The data START

(* ===== verification/Policies.v ===== *)
(** * The turn's policies ([crates/core/src/interface])

    What a turn may spend ([budget_policy.rs]), how long it may run
    ([turn_policy.rs]), what it does when a model call goes wrong
    ([recovery_policy.rs]), and the health report ([health.rs]).  Each trait
    is a record of its methods, so that a policy made of policies is a
    function on such records.  Token counts are 64-bit: additions saturate
    where the code saturates and the one product wraps, as a release build
    does. *)

From stdpp Require Import base option numbers sets strings pretty list.
From S2P Require Import Prelude RustStr PermTypes Float RuleLint.

(** ** [turn_policy.rs] *)

Record TurnProgress := {
  api_calls : Z;
  tool_calls : Z;
  structured_output_calls : Z;
  stop_reason : str;
}.

Inductive TurnStep := Continue | Stop (reason : str).

Definition is_stop (s : TurnStep) : bool := match s with Stop _ => true | Continue => false end.

(** The trait, its default methods answering [Continue]. *)
Record TurnPolicy := {
  before_model_call : TurnProgress → TurnStep;
  after_model_call : TurnProgress → TurnStep;
}.

Record LimitsPolicy := {
  max_api_calls : Z;
  max_structured_output_retries : Z;
}.

Definition limits_new (settings_max_api_calls scene_max_api_calls max_retries : Z) : LimitsPolicy :=
  {| max_api_calls := settings_max_api_calls `min` scene_max_api_calls;
     max_structured_output_retries := max_retries |}.

Definition limits_policy (l : LimitsPolicy) : TurnPolicy :=
  {| before_model_call := λ p,
       if bool_decide (max_api_calls l ≤ api_calls p)%Z then Stop "max_turns" else Continue;
     after_model_call := λ p,
       if bool_decide (max_structured_output_retries l ≤ structured_output_calls p)%Z
       then Stop "max_structured_output_retries" else Continue |}.

(** The loop of [FirstOf]: the first policy that stops. *)
Fixpoint first_stop (steps : list TurnStep) : TurnStep :=
  match steps with
  | [] => Continue
  | s :: steps => if is_stop s then s else first_stop steps
  end.

Definition first_of (ps : list TurnPolicy) : TurnPolicy :=
  {| before_model_call := λ p, first_stop ((λ q, before_model_call q p) <$> ps);
     after_model_call := λ p, first_stop ((λ q, after_model_call q p) <$> ps) |}.

Lemma first_stop_spec steps r : first_stop steps = Stop r ↔
  ∃ before after, steps = before ++ Stop r :: after ∧ Forall (λ s, s = Continue) before.
Proof.
  induction steps as [|s steps IH]; cbn [first_stop].
  - split; [done|]. intros ([] & ? & ? & _); done.
  - destruct s as [|r']; cbn [is_stop].
    + rewrite IH. split.
      * intros (l & l' & -> & H). exists (Continue :: l), l'. split; [done|by constructor].
      * intros ([|s l] & l' & E & H); [done|]. injection E as <- ->. apply Forall_cons in H as [_ H].
        by exists l, l'.
    + split.
      * intros [= ->]. by exists [], steps.
      * intros ([|s l] & l' & E & H); [by injection E as ->|].
        injection E as <- _. by apply Forall_cons in H as [? _].
Qed.

Lemma first_stop_continue steps : first_stop steps = Continue ↔ Forall (λ s, s = Continue) steps.
Proof.
  induction steps as [|s steps IH]; cbn [first_stop]; [by split; [constructor|]|].
  rewrite Forall_cons, <-IH. destruct s; cbn [is_stop]; [tauto|]. split; [done|by intros []].
Qed.

(** Limits compose: a turn under several policies ends exactly when one of
    them says so, for the reason of the first that does, at both points it is
    asked; nesting lists of policies changes nothing; and the engine's own
    policy stops the call that would reach the lower of its two ceilings. *)
Theorem first_of_stops ps qs p settings scene retries :
  (∀ r, before_model_call (first_of ps) p = Stop r ↔
     ∃ l q l', ps = l ++ q :: l' ∧ before_model_call q p = Stop r ∧
               Forall (λ q, before_model_call q p = Continue) l) ∧
  (∀ r, after_model_call (first_of ps) p = Stop r ↔
     ∃ l q l', ps = l ++ q :: l' ∧ after_model_call q p = Stop r ∧
               Forall (λ q, after_model_call q p = Continue) l) ∧
  before_model_call (first_of [first_of ps; first_of qs]) p = before_model_call (first_of (ps ++ qs)) p ∧
  (before_model_call (limits_policy (limits_new settings scene retries)) p = Continue ↔
     (api_calls p < settings ∧ api_calls p < scene)%Z).
Proof.
  assert (∀ (f : TurnPolicy → TurnStep) r, first_stop (f <$> ps) = Stop r ↔
    ∃ l q l', ps = l ++ q :: l' ∧ f q = Stop r ∧ Forall (λ q, f q = Continue) l) as H.
  { intros f r. rewrite first_stop_spec. split.
    - intros (b & a & E & Hb). apply fmap_app_inv in E as (l & l'' & -> & E & ->).
      symmetry in E. apply fmap_cons_inv in E as (q & l' & Hq & -> & ->).
      exists l, q, l'. apply Forall_fmap in Hb. done.
    - intros (l & q & l' & -> & Hq & Hl). exists (f <$> l), (f <$> l').
      rewrite fmap_app. cbn. rewrite Hq. split; [done|]. by apply Forall_fmap. }
  split_and!; [intros r; apply H|intros r; apply H| |].
  - cbn. rewrite fmap_app. generalize ((λ q, before_model_call q p) <$> ps) as xs.
    generalize ((λ q, before_model_call q p) <$> qs) as ys. intros ys xs.
    induction xs as [|x xs IH]; cbn; [by destruct (first_stop ys)|]. by destruct x.
  - cbn. case_bool_decide; (split; [try done; lia|]); [lia|done].
Qed.

(** ** [recovery_policy.rs] *)

Inductive ModelFailure :=
| Overloaded
| ContextTooLong (message : str)
| OtherFailure (message : str).

Inductive Recovery :=
| RecoveryFail
| RetryWith (model : str)
| CompactAndRetry.

Inductive StopRecovery :=
| Accept
| RaiseOutputLimit (max_tokens : Z) (nudge : option str).

Record RecoveryAttempt := {
  output_limit_escalations : Z;
  current_max_tokens : Z;
}.

Record RecoveryPolicy := {
  on_failure : ModelFailure → Recovery;
  on_early_stop : str → RecoveryAttempt → StopRecovery;
}.

Record DefaultRecovery := {
  fallback_model : option str;
  max_output_escalations : Z;
}.

Definition FIRST_ESCALATION : Z := 64000.
Definition LATER_ESCALATION : Z := 8000.
Definition NUDGE : str :=
  "Output token limit hit. Resume directly — no apology, no recap of what you were doing. Pick up mid-thought if that is where the cut happened. Break remaining work into smaller pieces.".

Definition default_recovery_new (fallback : option str) : DefaultRecovery :=
  {| fallback_model := fallback; max_output_escalations := 3 |}.

Definition default_on_failure (d : DefaultRecovery) (failure : ModelFailure) : Recovery :=
  match failure with
  | Overloaded =>
      match fallback_model d with Some model => RetryWith model | None => RecoveryFail end
  | ContextTooLong _ => CompactAndRetry
  | OtherFailure _ => RecoveryFail
  end.

Definition default_on_early_stop (d : DefaultRecovery) (reason : str) (attempt : RecoveryAttempt)
    : StopRecovery :=
  if negb (bool_decide (reason = lit "max_tokens"))
     || bool_decide (max_output_escalations d ≤ output_limit_escalations attempt)%Z
  then Accept
  else if bool_decide (output_limit_escalations attempt = 0)%Z
          && bool_decide (current_max_tokens attempt < FIRST_ESCALATION)%Z
  then RaiseOutputLimit FIRST_ESCALATION None
  else RaiseOutputLimit (current_max_tokens attempt `max` LATER_ESCALATION) (Some NUDGE).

The data END

Description of the task
Within the records, tally every line that contains the word "generalize". Only the resulting number should be given.

Solution below
2